Lo que no se paga con dinero
Publicado el 29/09/2024 a las 08:17
El pasado lunes nos dejó la abuela Pilar de manera inesperada, a pesar de sus 90 años y lo hizo como ella quería, rodeada de los suyos, de aquellos a los que ha dedicado todas sus fuerzas, muchas veces olvidándose de ella misma, como la gran mayoría de las abuelas y abuelos. Estas líneas las escribimos con el corazón todavía encogido pero nos sirven para agradecer a aquellas personas que, en sus últimos momentos, han estado con ella. Se nos ha ido una buena persona pero todavía quedan muchas que lo demuestran día a día y en silencio, va por todos y todas ellos y ellas.

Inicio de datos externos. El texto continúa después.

(* ===== verification/NonceCache.v ===== *)
(** Replay protection: the nonce cache of delegation authorizations
    ([src/nonce_cache.go]) and the one-time-use store of bearer tokens
    ([memReplayStore] of [src/jwt.go]).

    [NonceCache] is a [sync.Map]: [CheckAndAdd] is one atomic [LoadOrStore];
    the cleanup visits keys one at a time, other calls in between, so its step
    is the visit of one key.  [memReplayStore] runs under its mutex.  The clock
    is an argument of each step. *)
From S2P Require Import Prelude GoStrings GoTime.
Local Open Scope string_scope.
Local Open Scope Z_scope.
Local Open Scope list_scope.

(** * Definitions *)
Module NonceCache.

(** [src/nonce_cache.go:nonceEntry] *)
Record nonceEntry := { scope : string; seen : Time }.

(** [NonceCache] of the source: the [sync.Map], keyed by the nonce; the
    background goroutine is the [CleanupKey] steps below. *)
Abbreviation NonceCache := (gmap bytes nonceEntry).

(** [src/nonce_cache.go:NewNonceCache] *)
Definition NewNonceCache : NonceCache := ∅.

(** [src/nonce_cache.go:NonceCache.CheckAndAdd] *)
Definition CheckAndAdd (m : NonceCache) (sc : string) (nonce : bytes) (now : Time)
  : bool * NonceCache :=
  if zlen nonce =? 0 then (false, m)
  else match m !! nonce with
       | None => (true, <[nonce := {| scope := sc; seen := now |}]> m)
       | Some e => (String.eqb (scope e) sc, m)
       end.

(** [src/nonce_cache.go:88-94 cleanup] the visit of one key. *)
Definition cleanup_key (m : NonceCache) (key : bytes) (now : Time) : NonceCache :=
  let deadline := Add now (-24 * Hour) in
  match m !! key with
  | Some e => if Before (seen e) deadline then delete key m else m
  | None => m
  end.

(** [src/nonce_cache.go:NonceCache.cleanup] all keys, no other call between. *)
Definition cleanup (m : NonceCache) (now : Time) : NonceCache :=
  foldr (fun k m => cleanup_key m k now) m (map fst (map_to_list m)).

(** [src/nonce_cache.go:NonceCache.Len] *)
Definition Len (m : NonceCache) : Z := Z.of_nat (size m).

(** The interleavings of the callers and the cleanup goroutine. *)
Inductive event :=
  | Check (sc : string) (nonce : bytes) (now : Time)
  | CleanupKey (key : bytes) (now : Time).
Definition event_time (ev : event) : Time :=
  match ev with Check _ _ t | CleanupKey _ t => t end.
Definition step (m : NonceCache) (ev : event) : NonceCache :=
  match ev with
  | Check sc n t => snd (CheckAndAdd m sc n t)
  | CleanupKey k t => cleanup_key m k t
  end.
Definition run (m : NonceCache) (evs : list event) : NonceCache := foldl step m evs.
End NonceCache.

Module ReplayStore.

(** [src/jwt.go:memReplayStore] *)
Record memReplayStore := { seen : gmap string Time; ttl : Duration; max : Z }.

(** [src/jwt.go:NewReplayNonceStore] *)
Definition NewReplayNonceStore (t : Duration) (m : Z) : memReplayStore :=
  {| seen := ∅; ttl := if t <=? 0 then 24 * Hour else t; max := if m <=? 0 then 65536 else m |}.

(** [src/jwt.go:404-409 CheckAndAdd] markers older than the TTL are dropped. *)
Definition purge (m : gmap string Time) (cutoff : Time) : gmap string Time :=
  filter (fun kv => Before kv.2 cutoff = false) m.

(** [src/jwt.go:memReplayStore.CheckAndAdd] *)
Definition memReplayStore_CheckAndAdd (s : memReplayStore) (nonce : string) (now : Time)
  : option error * memReplayStore :=
  if String.eqb nonce "" then (Some (Errorf "replay store: empty nonce" []), s)
  else match seen s !! nonce with
  | Some ts => (Some (Errorf "replay store: nonce replayed (first used %s)" [AInt ts]), s)
  | None =>
      let m1 := <[nonce := now]> (seen s) in
      let with_seen m := {| seen := m; ttl := ttl s; max := max s |} in
      if max s <? Z.of_nat (size m1) then
        let m2 := purge m1 (Add now (- ttl s)) in
        if max s <? Z.of_nat (size m2) then
          (Some (Errorf "replay store: nonce store at capacity %d with only live markers; refusing to record (fail-closed, P1-1)"
                   [AInt (max s)]), with_seen (delete nonce m2))
        else (None, with_seen m2)
      else (None, with_seen m1)
  end.

(** A sequence of presented tokens. *)
Definition run (s : memReplayStore) (evs : list (string * Time)) : memReplayStore :=
  foldl (fun s ev => snd (memReplayStore_CheckAndAdd s ev.1 ev.2)) s evs.
End ReplayStore.

(** * The nonce cache *)
Section NonceCacheFacts.
  Import NonceCache.

Lemma step_keeps m ev n e :
  m !! n = Some e -> event_time ev <= seen e + 24 * Hour -> step m ev !! n = Some e.
Proof.
  intros Hn Ht. destruct ev as [sc n' t|k t]; simpl in *.
  - unfold CheckAndAdd. destruct (zlen n' =? 0); [done|].
    destruct (m !! n') eqn:E; [done|]. simpl.
    rewrite lookup_insert_ne; [done|]. intros ->. congruence.
  - unfold cleanup_key. destruct (m !! k) as [e'|] eqn:E; [|done].
    destruct (Before (seen e') _) eqn:Eb; [|done].
    rewrite lookup_delete_ne; [done|]. intros ->. rewrite Hn in E. injection E as <-.
    unfold Before, Add in Eb. bools. lia.
Qed.

Lemma run_keeps m evs n e :
  m !! n = Some e -> Forall (fun ev => event_time ev <= seen e + 24 * Hour) evs ->
  run m evs !! n = Some e.
Proof.
  intros Hn HF. revert m Hn. induction HF as [|ev evs Ht _ IH]; intros m Hn; [done|].
  simpl. apply IH. by apply step_keeps.
Qed.

Lemma CheckAndAdd_recorded m sc n t :
  fst (CheckAndAdd m sc n t) = true -> exists t', snd (CheckAndAdd m sc n t) !! n =
    Some {| scope := sc; seen := t' |} /\ (m !! n = None -> t' = t).
Proof.
  unfold CheckAndAdd. destruct (zlen n =? 0); [done|].
  destruct (m !! n) as [[sc' t']|] eqn:E; simpl.
  - intros ->%String.eqb_eq. by exists t'.
  - intros _. exists t. by rewrite lookup_insert_eq.
Qed.

Lemma CheckAndAdd_present m sc n t e :
  m !! n = Some e -> fst (CheckAndAdd m sc n t) = (negb (zlen n =? 0) && String.eqb (scope e) sc).
Proof. intros H. unfold CheckAndAdd. rewrite H. by destruct (zlen n =? 0). Qed.

Lemma cleanup_lookup m now n :
  cleanup m now !! n =
  match m !! n with
  | Some e => if Before (seen e) (Add now (-24 * Hour)) then None else Some e
  | None => None
  end.
Proof.
  unfold cleanup.
  assert (forall ks, foldr (fun k m => cleanup_key m k now) m ks !! n =
    match m !! n with
    | Some e => if bool_decide (n ∈ ks) && Before (seen e) (Add now (-24 * Hour)) then None else Some e
    | None => None end) as G.
  { induction ks as [|k ks IH]; simpl; [by destruct (m !! n)|].
    unfold cleanup_key. set (m' := foldr _ m ks) in *.
    destruct (decide (n = k)) as [<-|Hne].
    - rewrite IH. destruct (m !! n) as [e|] eqn:E; [|by rewrite IH].
      rewrite (bool_decide_eq_true_2 (n ∈ n :: ks)) by set_solver. simpl.
      destruct (Before (seen e) _) eqn:Eb; rewrite ?andb_false_r in *.
      + rewrite andb_true_r in *. case_bool_decide; [by rewrite IH|].
        rewrite Eb. apply lookup_delete_eq.
      + by rewrite Eb, IH.
    - assert (bool_decide (n ∈ k :: ks) = bool_decide (n ∈ ks)) as ->
        by (apply bool_decide_ext; set_solver).
      rewrite <- IH. destruct (m' !! k) as [e|]; [|done].
      destruct (Before (seen e) _); [by rewrite lookup_delete_ne|done]. }
  rewrite G. destruct (m !! n) as [e|] eqn:E; [|done].
  rewrite bool_decide_eq_true_2; [done|]. apply list_elem_of_fmap.
  exists (n, e). split; [done|]. by apply elem_of_map_to_list.
Qed.

(** Replay protection: once a certificate identity was admitted with a new
    nonce at time [t], for 24 hours and whatever other calls and cleanup visits
    come between, the same identity is admitted again with it any number of
    times and every other identity is refused. *)
Theorem nonce_bound_to_scope m sc n t evs sc' t'
    (Hnew : m !! n = None) (Hok : fst (CheckAndAdd m sc n t) = true)
    (Hevs : Forall (fun ev => event_time ev <= t + 24 * Hour) evs) :
  fst (CheckAndAdd (run (snd (CheckAndAdd m sc n t)) evs) sc' n t') = String.eqb sc sc'.
Proof.
  destruct (CheckAndAdd_recorded m sc n t Hok) as (t0 & Hl & Ht). rewrite (Ht Hnew) in Hl.
  assert (zlen n =? 0 = false) as Hz.
  { unfold CheckAndAdd in Hok. by destruct (zlen n =? 0). }
  rewrite (CheckAndAdd_present _ _ _ _ {| scope := sc; seen := t |}), Hz; [done|].
  by apply run_keeps.
Qed.

(** The cleanup drops exactly the entries first seen more than 24 hours
    before. *)
Theorem cleanup_drops_expired m now n :
  cleanup m now !! n =
  match m !! n with
  | Some e => if Before (seen e) (Add now (-24 * Hour)) then None else Some e
  | None => None
  end.
Proof. apply cleanup_lookup. Qed.

Lemma nonce_bound_to_scope_witness :
  fst (CheckAndAdd (run (snd (CheckAndAdd NewNonceCache "ca/1" [z_byte 1] 0))
         [CleanupKey [z_byte 1] (3 * Hour); Check "ca/2" [z_byte 1] (4 * Hour)])
       "ca/3" [z_byte 1] (5 * Hour)) = String.eqb "ca/1" "ca/3".
Proof.
  apply nonce_bound_to_scope; [reflexivity | reflexivity |].
  repeat constructor; vm_compute; congruence.
Defined.
End NonceCacheFacts.

(** * The one-time-use store *)
Section ReplayFacts.
  Import ReplayStore.

Definition bounded (s : memReplayStore) : Prop := Z.of_nat (size (seen s)) <= max s /\ 0 < max s.

Lemma purge_lookup m cutoff k t :
  purge m cutoff !! k = Some t <-> m !! k = Some t /\ cutoff <= t.
Proof.
  unfold purge. rewrite map_lookup_filter_Some. simpl. unfold Before.
  by rewrite Z.ltb_ge.
Qed.

Lemma memReplayStore_CheckAndAdd_config s n t :
  ttl (snd (memReplayStore_CheckAndAdd s n t)) = ttl s /\ max (snd (memReplayStore_CheckAndAdd s n t)) = max s.
Proof. unfold memReplayStore_CheckAndAdd. repeat case_match; done. Qed.

(** A live marker survives. *)
Lemma memReplayStore_CheckAndAdd_keeps s n t k tk :
  seen s !! k = Some tk -> t <= tk + ttl s -> seen (snd (memReplayStore_CheckAndAdd s n t)) !! k = Some tk.
Proof.
  intros Hk Ht. unfold memReplayStore_CheckAndAdd.
  destruct (String.eqb n ""); [done|]. destruct (seen s !! n) eqn:En; [done|].
  assert (n <> k) as Hne by congruence.
  assert (purge (<[n := t]> (seen s)) (Add t (- ttl s)) !! k = Some tk) as Hp.
  { apply purge_lookup. rewrite lookup_insert_ne by done. unfold Add. split; [done|lia]. }
  repeat case_match; simpl; [by rewrite lookup_delete_ne | done | by rewrite lookup_insert_ne].
Qed.

Lemma run_keeps_marker s evs k tk :
  seen s !! k = Some tk -> Forall (fun ev => ev.2 <= tk + ttl s) evs ->
  seen (run s evs) !! k = Some tk.
Proof.
  intros Hk HF. revert s Hk HF. induction evs as [|ev evs IH]; intros s Hk HF; [done|].
  apply Forall_cons in HF as [Ht HF]. change (seen (run (snd (memReplayStore_CheckAndAdd s ev.1 ev.2)) evs) !! k = Some tk).
  apply IH; [by apply memReplayStore_CheckAndAdd_keeps|].
  by rewrite (proj1 (memReplayStore_CheckAndAdd_config s ev.1 ev.2)).
Qed.

Lemma accepted_marks s n t : 0 < ttl s ->
  fst (memReplayStore_CheckAndAdd s n t) = None -> seen (snd (memReplayStore_CheckAndAdd s n t)) !! n = Some t.
Proof.
  intros Httl. unfold memReplayStore_CheckAndAdd. repeat case_match; simpl; try done; intros _.
  - apply purge_lookup. rewrite lookup_insert_eq. unfold Add. split; [done|lia].
  - apply lookup_insert_eq.
Qed.

Lemma memReplayStore_CheckAndAdd_seen s n t ts : seen s !! n = Some ts -> fst (memReplayStore_CheckAndAdd s n t) <> None.
Proof.
  intros H. unfold memReplayStore_CheckAndAdd. destruct (String.eqb n ""); [done|].
  destruct (seen s !! n) eqn:E; [done|]. congruence.
Qed.

Lemma memReplayStore_CheckAndAdd_bounded s n t : bounded s -> bounded (snd (memReplayStore_CheckAndAdd s n t)).
Proof.
  unfold bounded. intros [Hb Hm]. destruct (memReplayStore_CheckAndAdd_config s n t) as [_ ->].
  split; [|done]. unfold memReplayStore_CheckAndAdd.
  destruct (String.eqb n ""); [done|]. destruct (seen s !! n) as [x|] eqn:En; [done|].
  repeat case_match; simpl; bools; [|lia|lia].
  assert (size (delete n (purge (<[n := t]> (seen s)) (Add t (- ttl s)))) <= size (seen s))%nat;
    [|lia].
  apply map_subseteq_size. apply map_subseteq_spec. intros k v.
  rewrite lookup_delete_Some, purge_lookup. intros (Hne & Hl & _).
  by rewrite lookup_insert_ne in Hl.
Qed.

(** One-time use: once a nonce was accepted at time [t], it is refused at
    every later presentation, whatever nonces were presented in between, as
    long as those came within the retention time of [t]: a live marker is never
    evicted, not even when the store is full. *)
Theorem nonce_single_use s n t evs t'
    (Httl : 0 < ttl s) (Hok : fst (memReplayStore_CheckAndAdd s n t) = None)
    (Hevs : Forall (fun ev => ev.2 <= t + ttl s) evs) :
  fst (memReplayStore_CheckAndAdd (run (snd (memReplayStore_CheckAndAdd s n t)) evs) n t') <> None.
Proof.
  apply memReplayStore_CheckAndAdd_seen with t. apply run_keeps_marker; [by apply accepted_marks|].
  by rewrite (proj1 (memReplayStore_CheckAndAdd_config s n t)).
Qed.

(** The store never holds more markers than its capacity, whatever is
    presented to it. *)
Theorem store_bounded t m evs :
  Z.of_nat (size (seen (run (NewReplayNonceStore t m) evs))) <=
  (if m <=? 0 then 65536 else m).
Proof.
  assert (forall s, bounded s -> bounded (run s evs) /\ max (run s evs) = max s) as G.
  { induction evs as [|ev evs IH]; intros s Hs; [done|]. simpl.
    destruct (IH _ (memReplayStore_CheckAndAdd_bounded s ev.1 ev.2 Hs)) as [? ->].
    split; [done|]. apply memReplayStore_CheckAndAdd_config. }
  destruct (G (NewReplayNonceStore t m)) as [[Hb _] Hm].
  - unfold bounded, NewReplayNonceStore. cbn [seen max]. rewrite map_size_empty.
    destruct (Z.leb_spec m 0); lia.
  - rewrite Hm in Hb. exact Hb.
Qed.

(** A full store of live markers fails closed: a new nonce is refused and
    no marker is lost. *)
Theorem full_store_fails_closed s n t
    (Hfull : max s <= Z.of_nat (size (seen s)))
    (Hlive : forall k tk, seen s !! k = Some tk -> t <= tk + ttl s)
    (Httl : 0 <= ttl s) (Hnew : seen s !! n = None) (Hne : n <> "") :
  exists e, fst (memReplayStore_CheckAndAdd s n t) = Some e /\ seen (snd (memReplayStore_CheckAndAdd s n t)) = seen s.
Proof.
  unfold memReplayStore_CheckAndAdd. rewrite (proj2 (String.eqb_neq _ _) Hne), Hnew.
  assert (purge (<[n := t]> (seen s)) (Add t (- ttl s)) = <[n := t]> (seen s)) as ->.
  { apply map_eq. intros k. apply option_eq. intros v. rewrite purge_lookup.
    split; [by intros [? _]|]. intros Hk. split; [done|]. unfold Add.
    apply lookup_insert_Some in Hk as [[_ <-]|[_ Hk]]; [lia|]. specialize (Hlive _ _ Hk). lia. }
  rewrite map_size_insert_None by done.
  rewrite (proj2 (Z.ltb_lt _ _)) by lia. eexists. split; [done|]. simpl.
  by apply delete_insert_id.
Qed.

Lemma nonce_single_use_witness :
  fst (memReplayStore_CheckAndAdd (run (snd (memReplayStore_CheckAndAdd (NewReplayNonceStore 0 2) "n" 0))
     [("a", Hour); ("b", 2 * Hour)]) "n" (3 * Hour)) <> None.
Proof.
  apply nonce_single_use; [reflexivity | reflexivity |].
  repeat constructor; vm_compute; congruence.
Defined.

Lemma full_store_fails_closed_witness :
  let s := run (NewReplayNonceStore 0 1) [("a", 0)] in
  exists e, fst (memReplayStore_CheckAndAdd s "n" Hour) = Some e /\ seen (snd (memReplayStore_CheckAndAdd s "n" Hour)) = seen s.
Proof.
  intros s. apply full_store_fails_closed.
  - vm_compute. congruence.
  - intros k tk Hk. assert (s = {| seen := {["a" := 0]}; ttl := 24 * Hour; max := 1 |}) as Es
      by reflexivity.
    rewrite Es in *. simpl in *. apply lookup_singleton_Some in Hk as [_ <-].
    vm_compute. congruence.
  - vm_compute. congruence.
  - vm_compute. reflexivity.
  - discriminate.
Defined.
End ReplayFacts.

Gracias al personal del centro de salud de Lodosa, gracias al servicio de urgencias del Hospital García Orcoyen de Estella, por su respeto, trato, delicadeza, profesionalidad, hospitalidad y, sobre todo, por la manera en la que han hecho que el Camino que inicia nuestra querida abuela haya sido más fácil de emprender tanto para ella como para todos nosotros y nosotras. Gracias a la funeraria Mues, no saben lo bien que lo hacen, con lo difícil que es, y gracias a los familiares y amistades que no nos dejaron de abrazar, besar, saludar y emocionar durante todo el día. Y gracias, abuela, por enseñarnos que el amor incondicional se muestra día a día, por hacer honor a tu nombre y ser el pilar que sustenta a nuestra familia. Nos despedimos de ti, lo haremos alrededor de una mesa y brindando como tu siempre decías, una mesa que ya nunca será lo mismo sin ti. Descansa en paz, te lo mereces.